No es posible sostener que la regulación del mercado de la marihuana traerá consigo el fin de la violencia. Las organizaciones criminales tienen un negocio diversificado que difícilmente se verá afectado si no se atiende la corrupción y la debilidad institucional de las cuales echan mano. Sin embargo, sí es posible afirmar que la regulación traerá una reducción de las muchas injusticias que hoy se cometen en nombre de la prohibición de esta sustancia y de la violencia que el Estado ejerce contra un importante número de personas que deciden consumirla. En el debate sobre la marihuana no podemos dejar de lado las implicaciones de la prohibición, como el uso de cárceles y el gasto de recursos institucionales. En este debate, como en el estudio de toda intervención estatal, es indispensable reflexionar sobre los daños que se busca prevenir y los beneficios concretos que se logran.

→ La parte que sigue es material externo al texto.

Lemma sum_insert {A : Type} (g : A -> Z) l : forall i old new, l !! i = Some old ->
  sum_list_Z (map g (<[i := new]> l)) = sum_list_Z (map g l) - g old + g new.
Proof.
  induction l as [|a l IH]; intros [|i] old new Hi; try done; simpl in *.
  - injection Hi as ->. lia.
  - rewrite (IH _ old) by done. lia.
Qed.
Lemma sum_ge {A : Type} (g : A -> Z) l : (forall a, 0 <= g a) -> forall i a, l !! i = Some a -> g a <= sum_list_Z (map g l).
Proof.
  intros Hg. induction l as [|b l IH]; intros [|i] a Hi; try done; simpl in *.
  - injection Hi as ->. assert (0 <= sum_list_Z (map g l)) by (clear - Hg; induction l; simpl; [lia|]; pose proof (Hg a); lia). lia.
  - pose proof (IH i a Hi). pose proof (Hg b). lia.
Qed.

Lemma count_set f ts i t fd old new : ts !! i = Some t -> t !! fd = Some old ->
  count f (<[i := <[fd := new]> t]> ts) = count f ts - names f old + names f new.
Proof.
  intros Hi Hfd. unfold count. rewrite (sum_insert _ _ i t) by done. unfold count_in at 3. rewrite (sum_insert _ _ fd old) by done.
  fold (count_in f t). lia.
Qed.
Lemma count_ge1 f ts i t fd : ts !! i = Some t -> t !! fd = Some (Some f) -> 1 <= count f ts.
Proof.
  intros Hi Hfd. pose proof (sum_ge (count_in f) ts (count_in_nonneg f) i t Hi).
  pose proof (sum_ge (names f) t (fun d => proj1 (names_range f d)) fd (Some f) Hfd) as H1.
  unfold names in H1 at 1. rewrite decide_True in H1 by done. unfold count, count_in in *. lia.
Qed.

Section Spec.
Context {I : Type} `{InodeLayer I}.
Abbreviation sys := (system (I := I)).
Implicit Types (s : sys).

(** [f] is the end of pipe [id] that [w] says. *)
Definition is_end (id : nat) (w : bool) (y : file) : Prop := type y = FD_PIPE /\ fpipe y = id /\ writable y = w.
Definition open_end (w : bool) (p : pipe) : bool := if w then writeopen p else readopen p.

(** How many references to a file are held outside descriptor tables, for good: by the processes
    whose swap file it is. *)
Context (sw : nat -> Z) (sw_pos : forall f, 0 <= sw f).

Record table_ok (x : nat -> Z) (s : sys) : Prop := {
  tk_len : length (ftable s) = NFILE;
  tk_fds : forall i t, ofiles s !! i = Some t -> length t = NOFILE /\ forall fd f, t !! fd = Some (Some f) -> (f < NFILE)%nat;
  tk_ref : forall f y, ftable s !! f = Some y -> ref y = count f (ofiles s) + sw f + x f /\ 0 <= ref y;
  tk_none : forall f y, ftable s !! f = Some y -> ref y = 0 -> type y = FD_NONE;
  tk_pipe : forall f y, ftable s !! f = Some y -> type y = FD_PIPE -> is_Some (pipes s !! fpipe y);
  tk_open : forall id p w, pipes s !! id = Some p -> open_end w p = true <-> exists f y, ftable s !! f = Some y /\ is_end id w y;
  tk_used : forall id p, pipes s !! id = Some p -> readopen p = true \/ writeopen p = true;
  tk_one : forall id w f y f' y', ftable s !! f = Some y -> ftable s !! f' = Some y' -> is_end id w y -> is_end id w y' -> f = f';
  tk_swap : forall f y, ftable s !! f = Some y -> 1 <= sw f -> type y = FD_INODE
}.

Lemma table_ok_ext x x' s : (forall f, x f = x' f) -> table_ok x s -> table_ok x' s.
Proof. intros E [K1 K2 K3 K4 K5 K6 K7 K8 K9]. split; try done. intros f y Hf. rewrite <- E. by apply K3. Qed.

(** Only the counts of the table change. *)
Lemma table_ok_counts x x' s t ts : table_ok x s -> length t = NFILE ->
  (forall f y, t !! f = Some y -> exists y0, ftable s !! f = Some y0 /\ y = set_ref (ref y) y0 /\ (ref y = 0 -> type y = FD_NONE)) ->
  (forall f y, t !! f = Some y -> ref y = count f ts + sw f + x' f /\ 0 <= ref y) ->
  (forall i l, ts !! i = Some l -> length l = NOFILE /\ forall fd f, l !! fd = Some (Some f) -> (f < NFILE)%nat) ->
  table_ok x' (mkSystem t (pipes s) ts (inodes s)).
Proof.
  intros [K1 K2 K3 K4 K5 K6 K7 K8 K9] Hlen Ht Href Hts. split; cbn [ftable pipes ofiles]; try done.
  - intros f y Hf E. by destruct (Ht f y Hf) as (y0 & _ & _ & Hz); apply Hz.
  - intros f y Hf E. destruct (Ht f y Hf) as (y0 & H0 & Ey & _). rewrite Ey in E |- *. by apply (K5 f y0).
  - intros id p w Hp. rewrite (K6 id p w Hp). split.
    + intros (f & y0 & Hf & He). destruct (lookup_lt_is_Some_2 t f) as [y Hy]; [rewrite Hlen, <- K1; by eapply lookup_lt_Some|].
      destruct (Ht f y Hy) as (y1 & H1 & Ey & _). exists f, y. split; [done|]. rewrite Ey. assert (y1 = y0) as -> by congruence. exact He.
    + intros (f & y & Hf & He). destruct (Ht f y Hf) as (y0 & H0 & Ey & _). exists f, y0. split; [done|]. by rewrite Ey in He.
  - intros id w f y f' y' Hf Hf' He He'. destruct (Ht f y Hf) as (y0 & H0 & Ey & _), (Ht f' y' Hf') as (y0' & H0' & Ey' & _).
    rewrite Ey in He. rewrite Ey' in He'. by apply (K8 id w f y0 f' y0').
  - intros f y Hf Hs. destruct (Ht f y Hf) as (y0 & H0 & Ey & _). rewrite Ey. by apply (K9 f y0).
Qed.

Lemma the_file_run f s y : ftable s !! f = Some y -> the_file f s = Ret y s.
Proof. intros Hf. unfold the_file, gets, mbind, M_bind, deref. by rewrite Hf. Qed.

Lemma no_panic {S A : Type} msg (m : M S A) (s : S) : (panic_if false msg;; m) s = m s.
Proof. done. Qed.

(** ** Operations on the table *)

Lemma alter_insert {A : Type} (g : A -> A) (l : list A) i a : l !! i = Some a -> alter g i l = <[i := g a]> l.
Proof. intros Hi. by apply list_alter_insert. Qed.

Lemma upd_file_run f g s y : ftable s !! f = Some y -> upd_file f g s = Ret tt (set_ftable (<[f := g y]> (ftable s)) s).
Proof. intros Hy. unfold upd_file, modify. by rewrite (alter_insert _ _ _ _ Hy). Qed.

Lemma modify_run (g : sys -> sys) s : modify g s = Ret tt (g s).
Proof. done. Qed.

Lemma filealloc_spec x s : table_ok x s ->
  filealloc s = Ret None s \/
  exists f y, ftable s !! f = Some y /\ ref y = 0 /\ type y = FD_NONE /\
    filealloc s = Ret (Some f) (set_ftable (<[f := set_ref 1 y]> (ftable s)) s) /\
    table_ok (bump f 1 x) (set_ftable (<[f := set_ref 1 y]> (ftable s)) s).
Proof.
  intros T. unfold filealloc. rewrite (bind_ret _ _ _ _ _ (eq_refl : gets ftable s = Ret (ftable s) s)).
  destruct (find_index _ (ftable s)) as [f|] eqn:Ef; [|by left]. right.
  apply find_index_Some in Ef as (y & Hy & Hr%Z.eqb_eq & _). exists f, y. pose proof (tk_none x s T f y Hy Hr) as Hn. split_and!; try done.
  - by rewrite (bind_ret _ _ _ _ _ (upd_file_run f _ s y Hy)).
  - destruct s as [t ps ts ii]. unfold set_ftable. cbn [ftable pipes ofiles inodes] in *.
    apply (table_ok_counts x _ (mkSystem t ps ts ii) _ _ T); cbn [ftable]; rewrite ?length_insert; try apply T.
    + intros k z [(<- & <- & _)|[Hne Hz]]%list_lookup_insert_Some; [by exists y|]. exists z. split_and!; [done|by destruct z|by apply (tk_none x _ T k)].
    + intros k z [(<- & <- & _)|[Hne Hz]]%list_lookup_insert_Some; unfold bump.
      * rewrite decide_True by done. destruct (tk_ref x _ T f y Hy) as [E _]. cbn [set_ref ref ofiles] in *. lia.
      * rewrite decide_False by done. by apply (tk_ref x _ T k z).
Qed.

Las cifras sobre el procesamiento de los delitos contra la salud muestran el peso –y los costos– de esta sustancia en el trabajo de policías, fiscales, jueces y sistemas penitenciarios. Muestran también la criminalización de miles de personas y de sus familias que resulta de poner en marcha el aparato punitivo estatal. Las cifras, por último, muestran una política inefectiva para lograr el objetivo de reducir el consumo.

Esperemos que los ministros de la Suprema Corte de Justicia, al analizar el caso, tomen en cuenta la evidencia que durante años ha arrojado una política fallida.